- **ABOUT THIS EXERCISE**: Set down exactly the lines below, starting at the one that contains "(AliasRegistry.resolve al initial).2." and ending at the one that contains "- intros (id'", with both of those lines included and nothing else.

- **RAW DATA**:

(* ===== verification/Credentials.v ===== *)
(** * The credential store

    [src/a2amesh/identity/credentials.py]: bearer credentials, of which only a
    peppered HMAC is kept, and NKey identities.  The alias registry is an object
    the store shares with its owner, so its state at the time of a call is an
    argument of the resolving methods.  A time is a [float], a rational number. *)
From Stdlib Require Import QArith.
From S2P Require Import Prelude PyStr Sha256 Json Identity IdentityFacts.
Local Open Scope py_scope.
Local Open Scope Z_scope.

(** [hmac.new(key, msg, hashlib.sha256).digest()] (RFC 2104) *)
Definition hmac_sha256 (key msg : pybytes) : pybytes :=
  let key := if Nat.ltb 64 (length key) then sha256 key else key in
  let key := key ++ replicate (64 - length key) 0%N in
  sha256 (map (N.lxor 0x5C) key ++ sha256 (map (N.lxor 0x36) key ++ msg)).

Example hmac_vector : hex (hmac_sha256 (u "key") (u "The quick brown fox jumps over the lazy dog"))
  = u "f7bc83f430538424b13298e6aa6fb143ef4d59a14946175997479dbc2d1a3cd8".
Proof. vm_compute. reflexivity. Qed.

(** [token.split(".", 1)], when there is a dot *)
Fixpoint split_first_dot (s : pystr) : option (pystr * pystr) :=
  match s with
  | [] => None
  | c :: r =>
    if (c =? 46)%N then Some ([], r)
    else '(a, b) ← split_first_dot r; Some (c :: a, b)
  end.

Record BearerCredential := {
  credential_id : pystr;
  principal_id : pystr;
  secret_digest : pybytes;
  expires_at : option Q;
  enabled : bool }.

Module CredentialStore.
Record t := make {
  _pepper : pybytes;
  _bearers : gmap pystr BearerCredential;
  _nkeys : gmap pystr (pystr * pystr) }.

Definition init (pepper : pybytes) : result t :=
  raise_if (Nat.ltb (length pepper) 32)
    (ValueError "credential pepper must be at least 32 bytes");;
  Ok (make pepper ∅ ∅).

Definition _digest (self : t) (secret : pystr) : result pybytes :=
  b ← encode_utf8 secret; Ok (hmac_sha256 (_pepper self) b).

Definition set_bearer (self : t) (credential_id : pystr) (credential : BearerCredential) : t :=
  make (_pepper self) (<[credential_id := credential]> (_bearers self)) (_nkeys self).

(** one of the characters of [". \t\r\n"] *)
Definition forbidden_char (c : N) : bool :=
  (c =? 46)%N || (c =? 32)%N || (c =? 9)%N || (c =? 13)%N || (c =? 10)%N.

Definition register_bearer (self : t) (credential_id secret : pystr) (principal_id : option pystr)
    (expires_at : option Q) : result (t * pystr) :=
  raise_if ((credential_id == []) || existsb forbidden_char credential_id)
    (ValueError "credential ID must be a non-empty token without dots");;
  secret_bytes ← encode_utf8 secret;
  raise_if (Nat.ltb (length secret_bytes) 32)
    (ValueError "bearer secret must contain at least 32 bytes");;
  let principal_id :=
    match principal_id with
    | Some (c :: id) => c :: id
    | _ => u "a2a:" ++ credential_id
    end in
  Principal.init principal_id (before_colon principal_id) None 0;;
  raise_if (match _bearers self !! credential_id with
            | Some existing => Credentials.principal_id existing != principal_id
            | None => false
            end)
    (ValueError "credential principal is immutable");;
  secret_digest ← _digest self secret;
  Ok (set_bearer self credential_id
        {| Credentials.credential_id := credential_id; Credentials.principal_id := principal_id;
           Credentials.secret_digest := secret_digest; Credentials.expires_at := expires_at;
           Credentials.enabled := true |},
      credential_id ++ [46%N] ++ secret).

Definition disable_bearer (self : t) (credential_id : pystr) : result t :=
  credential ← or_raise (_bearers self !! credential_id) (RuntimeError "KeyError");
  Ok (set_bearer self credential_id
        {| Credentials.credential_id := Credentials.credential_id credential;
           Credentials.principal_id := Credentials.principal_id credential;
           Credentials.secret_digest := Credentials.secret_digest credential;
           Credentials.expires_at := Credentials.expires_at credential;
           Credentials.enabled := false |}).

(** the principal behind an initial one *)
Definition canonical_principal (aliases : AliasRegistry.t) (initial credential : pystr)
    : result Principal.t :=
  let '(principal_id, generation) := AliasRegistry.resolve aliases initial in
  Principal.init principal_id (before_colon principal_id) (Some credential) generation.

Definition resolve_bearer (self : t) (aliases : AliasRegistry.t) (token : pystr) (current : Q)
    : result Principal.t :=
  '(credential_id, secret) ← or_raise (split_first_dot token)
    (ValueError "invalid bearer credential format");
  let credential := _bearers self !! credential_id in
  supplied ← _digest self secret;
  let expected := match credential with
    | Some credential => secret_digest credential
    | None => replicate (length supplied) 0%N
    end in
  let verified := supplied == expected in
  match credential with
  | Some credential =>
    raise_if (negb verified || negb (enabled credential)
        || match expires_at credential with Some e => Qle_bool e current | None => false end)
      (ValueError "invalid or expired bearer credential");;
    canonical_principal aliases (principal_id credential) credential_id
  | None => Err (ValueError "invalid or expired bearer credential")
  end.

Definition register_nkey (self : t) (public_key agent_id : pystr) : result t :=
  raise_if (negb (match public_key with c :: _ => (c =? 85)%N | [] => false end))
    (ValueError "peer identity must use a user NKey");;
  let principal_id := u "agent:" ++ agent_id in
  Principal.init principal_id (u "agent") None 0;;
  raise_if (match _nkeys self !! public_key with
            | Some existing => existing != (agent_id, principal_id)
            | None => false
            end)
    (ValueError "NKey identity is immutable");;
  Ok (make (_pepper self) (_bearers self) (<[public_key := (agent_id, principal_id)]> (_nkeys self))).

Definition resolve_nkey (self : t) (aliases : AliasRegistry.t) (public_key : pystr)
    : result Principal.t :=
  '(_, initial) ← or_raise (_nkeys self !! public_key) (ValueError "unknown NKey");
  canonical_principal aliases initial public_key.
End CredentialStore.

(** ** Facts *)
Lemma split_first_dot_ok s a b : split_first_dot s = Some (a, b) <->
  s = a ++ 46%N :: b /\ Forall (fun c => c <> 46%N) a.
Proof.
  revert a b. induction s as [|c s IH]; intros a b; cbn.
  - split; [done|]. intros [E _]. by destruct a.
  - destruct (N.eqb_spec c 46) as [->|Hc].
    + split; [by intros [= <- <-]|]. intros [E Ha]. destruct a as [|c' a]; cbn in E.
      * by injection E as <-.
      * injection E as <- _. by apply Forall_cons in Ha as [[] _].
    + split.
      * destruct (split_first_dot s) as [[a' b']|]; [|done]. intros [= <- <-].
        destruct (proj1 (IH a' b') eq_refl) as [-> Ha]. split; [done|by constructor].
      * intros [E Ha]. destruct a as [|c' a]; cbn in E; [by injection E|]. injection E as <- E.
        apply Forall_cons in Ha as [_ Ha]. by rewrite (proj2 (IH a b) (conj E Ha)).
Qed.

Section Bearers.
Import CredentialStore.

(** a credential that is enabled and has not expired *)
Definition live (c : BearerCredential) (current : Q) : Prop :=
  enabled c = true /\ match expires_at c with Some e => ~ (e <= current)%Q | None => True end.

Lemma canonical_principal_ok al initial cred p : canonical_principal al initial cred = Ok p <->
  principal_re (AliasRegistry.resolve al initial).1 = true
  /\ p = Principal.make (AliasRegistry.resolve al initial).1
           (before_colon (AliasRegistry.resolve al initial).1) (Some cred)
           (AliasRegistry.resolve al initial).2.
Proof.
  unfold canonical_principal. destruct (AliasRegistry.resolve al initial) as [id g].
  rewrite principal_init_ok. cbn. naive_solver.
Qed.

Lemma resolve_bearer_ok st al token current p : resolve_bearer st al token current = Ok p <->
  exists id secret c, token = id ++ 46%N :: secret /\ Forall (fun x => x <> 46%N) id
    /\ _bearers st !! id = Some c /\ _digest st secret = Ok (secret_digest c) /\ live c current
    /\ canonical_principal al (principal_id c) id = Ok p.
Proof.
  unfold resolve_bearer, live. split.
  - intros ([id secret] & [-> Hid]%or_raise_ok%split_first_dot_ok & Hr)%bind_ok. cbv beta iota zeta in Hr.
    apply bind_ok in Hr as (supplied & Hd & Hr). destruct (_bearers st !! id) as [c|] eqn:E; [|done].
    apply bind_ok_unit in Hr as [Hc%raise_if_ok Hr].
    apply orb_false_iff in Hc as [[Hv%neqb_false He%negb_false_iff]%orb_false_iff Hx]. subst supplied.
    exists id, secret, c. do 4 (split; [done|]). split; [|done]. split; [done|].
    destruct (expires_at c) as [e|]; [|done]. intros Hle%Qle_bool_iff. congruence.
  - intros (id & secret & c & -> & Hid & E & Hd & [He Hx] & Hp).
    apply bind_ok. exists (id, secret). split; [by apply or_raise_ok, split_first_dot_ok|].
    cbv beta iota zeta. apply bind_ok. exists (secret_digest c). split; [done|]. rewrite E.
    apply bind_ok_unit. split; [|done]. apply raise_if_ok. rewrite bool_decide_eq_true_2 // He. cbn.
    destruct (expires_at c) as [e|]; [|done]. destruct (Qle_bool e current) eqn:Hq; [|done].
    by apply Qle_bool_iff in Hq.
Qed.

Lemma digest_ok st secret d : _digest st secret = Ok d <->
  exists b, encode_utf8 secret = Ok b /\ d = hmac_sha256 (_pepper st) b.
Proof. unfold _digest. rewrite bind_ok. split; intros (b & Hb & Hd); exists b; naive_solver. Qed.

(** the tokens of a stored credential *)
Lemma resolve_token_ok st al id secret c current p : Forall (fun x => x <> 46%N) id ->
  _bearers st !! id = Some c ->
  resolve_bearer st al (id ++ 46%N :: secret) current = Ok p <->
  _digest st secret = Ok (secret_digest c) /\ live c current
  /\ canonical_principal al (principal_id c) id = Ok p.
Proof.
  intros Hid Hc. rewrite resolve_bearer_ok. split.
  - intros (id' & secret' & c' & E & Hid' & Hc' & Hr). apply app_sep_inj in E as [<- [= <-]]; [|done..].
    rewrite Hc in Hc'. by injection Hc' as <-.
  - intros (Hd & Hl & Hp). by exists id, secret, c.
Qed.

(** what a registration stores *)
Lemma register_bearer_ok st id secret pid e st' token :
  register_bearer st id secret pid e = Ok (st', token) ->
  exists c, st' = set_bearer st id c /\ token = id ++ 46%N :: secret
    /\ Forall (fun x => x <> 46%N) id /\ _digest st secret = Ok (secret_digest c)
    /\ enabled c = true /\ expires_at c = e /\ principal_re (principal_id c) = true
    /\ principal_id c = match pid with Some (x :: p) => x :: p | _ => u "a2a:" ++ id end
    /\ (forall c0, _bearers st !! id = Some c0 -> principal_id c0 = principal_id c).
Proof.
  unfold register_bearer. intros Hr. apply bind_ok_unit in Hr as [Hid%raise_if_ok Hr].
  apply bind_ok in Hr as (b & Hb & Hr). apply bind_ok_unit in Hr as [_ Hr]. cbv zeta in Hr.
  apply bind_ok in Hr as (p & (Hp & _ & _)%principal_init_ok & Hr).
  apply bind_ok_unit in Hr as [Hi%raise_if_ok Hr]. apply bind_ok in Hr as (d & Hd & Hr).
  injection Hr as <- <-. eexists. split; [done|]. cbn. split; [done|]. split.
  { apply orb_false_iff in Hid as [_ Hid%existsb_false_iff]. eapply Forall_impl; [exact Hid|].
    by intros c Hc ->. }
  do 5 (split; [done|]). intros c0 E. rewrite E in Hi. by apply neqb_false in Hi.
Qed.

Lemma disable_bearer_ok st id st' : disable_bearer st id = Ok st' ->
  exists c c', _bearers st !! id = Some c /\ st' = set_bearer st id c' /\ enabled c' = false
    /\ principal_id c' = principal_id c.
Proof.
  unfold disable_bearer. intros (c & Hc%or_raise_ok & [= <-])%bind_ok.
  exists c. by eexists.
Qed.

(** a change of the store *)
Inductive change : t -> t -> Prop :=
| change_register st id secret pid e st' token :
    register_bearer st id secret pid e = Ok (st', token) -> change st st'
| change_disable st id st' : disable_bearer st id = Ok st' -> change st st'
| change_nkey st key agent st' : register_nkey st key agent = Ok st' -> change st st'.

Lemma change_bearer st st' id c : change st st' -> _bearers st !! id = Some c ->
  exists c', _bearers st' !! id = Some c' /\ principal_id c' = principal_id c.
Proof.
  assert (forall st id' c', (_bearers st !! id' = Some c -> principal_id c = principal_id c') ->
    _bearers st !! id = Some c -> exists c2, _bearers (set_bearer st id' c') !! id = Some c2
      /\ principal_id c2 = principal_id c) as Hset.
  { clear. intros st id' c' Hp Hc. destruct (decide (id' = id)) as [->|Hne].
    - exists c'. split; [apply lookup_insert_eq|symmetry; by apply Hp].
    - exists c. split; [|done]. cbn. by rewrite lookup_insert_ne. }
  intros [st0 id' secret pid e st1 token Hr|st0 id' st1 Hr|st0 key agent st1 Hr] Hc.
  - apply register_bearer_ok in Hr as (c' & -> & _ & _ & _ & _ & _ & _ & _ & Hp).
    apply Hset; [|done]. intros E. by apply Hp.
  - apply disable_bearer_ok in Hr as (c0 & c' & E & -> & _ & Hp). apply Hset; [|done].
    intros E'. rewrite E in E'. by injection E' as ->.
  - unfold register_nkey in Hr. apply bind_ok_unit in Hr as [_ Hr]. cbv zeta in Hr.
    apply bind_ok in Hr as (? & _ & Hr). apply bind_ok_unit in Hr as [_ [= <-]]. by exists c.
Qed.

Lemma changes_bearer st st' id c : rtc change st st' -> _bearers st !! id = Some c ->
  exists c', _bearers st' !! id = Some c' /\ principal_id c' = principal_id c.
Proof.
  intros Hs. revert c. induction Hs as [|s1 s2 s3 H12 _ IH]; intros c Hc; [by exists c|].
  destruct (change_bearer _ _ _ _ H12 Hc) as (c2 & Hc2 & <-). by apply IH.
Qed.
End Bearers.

==

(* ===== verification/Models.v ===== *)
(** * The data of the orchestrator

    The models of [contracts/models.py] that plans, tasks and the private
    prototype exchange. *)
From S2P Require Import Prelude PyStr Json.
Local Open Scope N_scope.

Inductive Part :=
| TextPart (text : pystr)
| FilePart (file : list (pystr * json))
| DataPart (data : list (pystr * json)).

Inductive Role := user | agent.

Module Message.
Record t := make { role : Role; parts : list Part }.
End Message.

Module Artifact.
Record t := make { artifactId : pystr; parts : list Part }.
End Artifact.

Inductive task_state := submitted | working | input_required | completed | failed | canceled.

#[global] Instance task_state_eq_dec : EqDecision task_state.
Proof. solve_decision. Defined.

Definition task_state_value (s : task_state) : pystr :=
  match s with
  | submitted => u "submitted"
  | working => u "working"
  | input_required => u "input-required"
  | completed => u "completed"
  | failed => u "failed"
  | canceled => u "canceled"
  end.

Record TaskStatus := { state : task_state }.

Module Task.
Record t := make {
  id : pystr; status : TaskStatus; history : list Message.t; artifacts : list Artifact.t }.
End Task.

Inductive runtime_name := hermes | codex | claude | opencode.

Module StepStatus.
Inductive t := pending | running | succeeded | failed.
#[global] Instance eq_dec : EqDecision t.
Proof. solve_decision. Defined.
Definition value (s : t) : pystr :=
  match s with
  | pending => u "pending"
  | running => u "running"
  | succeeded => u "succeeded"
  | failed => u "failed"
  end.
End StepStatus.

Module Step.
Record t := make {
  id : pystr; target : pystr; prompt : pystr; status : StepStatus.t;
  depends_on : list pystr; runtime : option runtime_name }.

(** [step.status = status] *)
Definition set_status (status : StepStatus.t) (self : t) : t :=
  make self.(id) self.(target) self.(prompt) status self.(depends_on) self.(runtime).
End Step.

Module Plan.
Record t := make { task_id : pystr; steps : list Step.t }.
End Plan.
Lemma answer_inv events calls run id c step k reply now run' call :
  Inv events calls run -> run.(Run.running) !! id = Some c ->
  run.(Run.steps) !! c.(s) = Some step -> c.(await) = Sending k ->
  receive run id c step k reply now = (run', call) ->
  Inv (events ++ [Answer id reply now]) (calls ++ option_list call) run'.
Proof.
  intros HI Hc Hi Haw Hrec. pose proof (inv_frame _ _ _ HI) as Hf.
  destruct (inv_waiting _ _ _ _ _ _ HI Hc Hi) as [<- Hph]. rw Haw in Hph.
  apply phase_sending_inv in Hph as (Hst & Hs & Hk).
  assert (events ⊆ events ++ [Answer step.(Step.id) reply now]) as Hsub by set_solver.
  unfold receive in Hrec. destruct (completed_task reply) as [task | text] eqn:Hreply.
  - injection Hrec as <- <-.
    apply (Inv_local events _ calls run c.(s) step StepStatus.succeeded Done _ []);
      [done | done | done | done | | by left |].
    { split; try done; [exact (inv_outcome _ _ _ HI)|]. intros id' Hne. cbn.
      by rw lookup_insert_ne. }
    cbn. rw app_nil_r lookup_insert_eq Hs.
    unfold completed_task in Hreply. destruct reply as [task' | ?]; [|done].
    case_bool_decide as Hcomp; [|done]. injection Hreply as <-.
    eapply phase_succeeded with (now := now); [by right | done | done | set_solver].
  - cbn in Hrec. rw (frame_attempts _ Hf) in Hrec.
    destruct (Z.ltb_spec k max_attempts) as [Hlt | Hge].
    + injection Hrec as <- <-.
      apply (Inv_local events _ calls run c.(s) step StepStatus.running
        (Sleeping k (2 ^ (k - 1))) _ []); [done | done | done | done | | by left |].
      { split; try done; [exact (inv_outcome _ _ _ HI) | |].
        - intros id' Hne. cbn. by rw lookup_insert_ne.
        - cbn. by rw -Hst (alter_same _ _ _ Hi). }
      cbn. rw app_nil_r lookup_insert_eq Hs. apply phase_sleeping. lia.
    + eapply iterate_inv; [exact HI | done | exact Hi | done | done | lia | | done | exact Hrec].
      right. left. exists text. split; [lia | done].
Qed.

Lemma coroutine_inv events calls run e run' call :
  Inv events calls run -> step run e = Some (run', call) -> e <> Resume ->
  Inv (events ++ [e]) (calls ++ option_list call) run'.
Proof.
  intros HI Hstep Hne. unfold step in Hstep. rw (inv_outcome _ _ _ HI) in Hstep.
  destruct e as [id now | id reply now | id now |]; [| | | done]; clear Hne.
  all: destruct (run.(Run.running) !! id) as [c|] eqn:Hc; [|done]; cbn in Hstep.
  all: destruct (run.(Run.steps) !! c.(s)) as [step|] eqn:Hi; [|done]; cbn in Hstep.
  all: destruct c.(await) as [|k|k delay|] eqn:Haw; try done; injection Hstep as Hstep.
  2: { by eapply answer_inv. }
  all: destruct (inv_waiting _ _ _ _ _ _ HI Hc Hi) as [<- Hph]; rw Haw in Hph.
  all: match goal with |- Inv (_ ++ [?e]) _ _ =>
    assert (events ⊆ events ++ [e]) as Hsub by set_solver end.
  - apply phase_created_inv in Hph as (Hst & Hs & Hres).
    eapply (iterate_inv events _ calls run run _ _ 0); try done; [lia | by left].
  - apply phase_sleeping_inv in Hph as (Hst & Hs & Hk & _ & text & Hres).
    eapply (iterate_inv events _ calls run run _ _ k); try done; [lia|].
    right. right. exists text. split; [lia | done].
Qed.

---

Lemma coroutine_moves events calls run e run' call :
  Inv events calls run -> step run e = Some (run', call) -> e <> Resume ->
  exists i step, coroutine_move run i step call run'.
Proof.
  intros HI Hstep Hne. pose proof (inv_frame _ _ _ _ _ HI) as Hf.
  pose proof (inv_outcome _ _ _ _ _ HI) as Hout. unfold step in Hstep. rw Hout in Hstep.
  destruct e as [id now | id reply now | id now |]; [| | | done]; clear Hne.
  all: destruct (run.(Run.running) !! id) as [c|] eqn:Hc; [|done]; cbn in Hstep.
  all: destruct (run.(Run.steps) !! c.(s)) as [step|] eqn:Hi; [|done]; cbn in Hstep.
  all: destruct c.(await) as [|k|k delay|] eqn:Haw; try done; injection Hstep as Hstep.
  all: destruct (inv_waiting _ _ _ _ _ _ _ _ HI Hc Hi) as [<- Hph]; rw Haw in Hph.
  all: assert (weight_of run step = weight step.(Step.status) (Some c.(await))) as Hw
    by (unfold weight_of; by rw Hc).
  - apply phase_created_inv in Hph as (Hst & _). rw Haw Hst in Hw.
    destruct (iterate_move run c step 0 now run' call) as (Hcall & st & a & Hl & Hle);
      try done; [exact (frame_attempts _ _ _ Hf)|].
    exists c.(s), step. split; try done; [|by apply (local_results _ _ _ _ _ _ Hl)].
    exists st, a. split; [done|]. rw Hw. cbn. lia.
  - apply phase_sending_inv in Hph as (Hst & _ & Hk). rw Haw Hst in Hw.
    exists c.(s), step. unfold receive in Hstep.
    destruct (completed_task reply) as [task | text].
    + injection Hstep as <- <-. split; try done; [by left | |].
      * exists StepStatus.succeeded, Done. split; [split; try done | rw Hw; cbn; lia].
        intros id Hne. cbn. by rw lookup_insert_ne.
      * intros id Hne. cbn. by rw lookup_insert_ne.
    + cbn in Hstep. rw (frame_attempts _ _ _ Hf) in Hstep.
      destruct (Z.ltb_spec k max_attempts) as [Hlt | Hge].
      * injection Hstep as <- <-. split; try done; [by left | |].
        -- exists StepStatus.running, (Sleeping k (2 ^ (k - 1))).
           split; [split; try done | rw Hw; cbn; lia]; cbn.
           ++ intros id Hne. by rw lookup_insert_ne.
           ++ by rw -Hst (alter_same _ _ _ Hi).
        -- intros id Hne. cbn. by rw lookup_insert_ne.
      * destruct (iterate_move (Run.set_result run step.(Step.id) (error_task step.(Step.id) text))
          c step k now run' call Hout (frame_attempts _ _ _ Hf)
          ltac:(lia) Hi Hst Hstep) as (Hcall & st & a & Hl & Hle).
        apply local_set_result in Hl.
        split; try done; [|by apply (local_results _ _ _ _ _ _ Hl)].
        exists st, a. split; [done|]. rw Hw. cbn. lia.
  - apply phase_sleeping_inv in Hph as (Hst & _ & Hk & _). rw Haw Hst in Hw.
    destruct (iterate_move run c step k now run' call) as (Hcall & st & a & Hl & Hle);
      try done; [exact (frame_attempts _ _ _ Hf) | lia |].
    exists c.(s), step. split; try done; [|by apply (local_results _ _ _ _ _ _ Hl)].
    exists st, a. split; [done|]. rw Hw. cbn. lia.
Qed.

- **REPLY TO THE EXERCISE**:
           (AliasRegistry.resolve al initial).2.
Proof.
  unfold canonical_principal. destruct (AliasRegistry.resolve al initial) as [id g].
  rewrite principal_init_ok. cbn. naive_solver.
Qed.

Lemma resolve_bearer_ok st al token current p : resolve_bearer st al token current = Ok p <->
  exists id secret c, token = id ++ 46%N :: secret /\ Forall (fun x => x <> 46%N) id
    /\ _bearers st !! id = Some c /\ _digest st secret = Ok (secret_digest c) /\ live c current
    /\ canonical_principal al (principal_id c) id = Ok p.
Proof.
  unfold resolve_bearer, live. split.
  - intros ([id secret] & [-> Hid]%or_raise_ok%split_first_dot_ok & Hr)%bind_ok. cbv beta iota zeta in Hr.
    apply bind_ok in Hr as (supplied & Hd & Hr). destruct (_bearers st !! id) as [c|] eqn:E; [|done].
    apply bind_ok_unit in Hr as [Hc%raise_if_ok Hr].
    apply orb_false_iff in Hc as [[Hv%neqb_false He%negb_false_iff]%orb_false_iff Hx]. subst supplied.
    exists id, secret, c. do 4 (split; [done|]). split; [|done]. split; [done|].
    destruct (expires_at c) as [e|]; [|done]. intros Hle%Qle_bool_iff. congruence.
  - intros (id & secret & c & -> & Hid & E & Hd & [He Hx] & Hp).
    apply bind_ok. exists (id, secret). split; [by apply or_raise_ok, split_first_dot_ok|].
    cbv beta iota zeta. apply bind_ok. exists (secret_digest c). split; [done|]. rewrite E.
    apply bind_ok_unit. split; [|done]. apply raise_if_ok. rewrite bool_decide_eq_true_2 // He. cbn.
    destruct (expires_at c) as [e|]; [|done]. destruct (Qle_bool e current) eqn:Hq; [|done].
    by apply Qle_bool_iff in Hq.
Qed.

Lemma digest_ok st secret d : _digest st secret = Ok d <->
  exists b, encode_utf8 secret = Ok b /\ d = hmac_sha256 (_pepper st) b.
Proof. unfold _digest. rewrite bind_ok. split; intros (b & Hb & Hd); exists b; naive_solver. Qed.

(** the tokens of a stored credential *)
Lemma resolve_token_ok st al id secret c current p : Forall (fun x => x <> 46%N) id ->
  _bearers st !! id = Some c ->
  resolve_bearer st al (id ++ 46%N :: secret) current = Ok p <->
  _digest st secret = Ok (secret_digest c) /\ live c current
  /\ canonical_principal al (principal_id c) id = Ok p.
Proof.
  intros Hid Hc. rewrite resolve_bearer_ok. split.
  - intros (id' & secret' & c' & E & Hid' & Hc' & Hr). apply app_sep_inj in E as [<- [= <-]]; [|done..].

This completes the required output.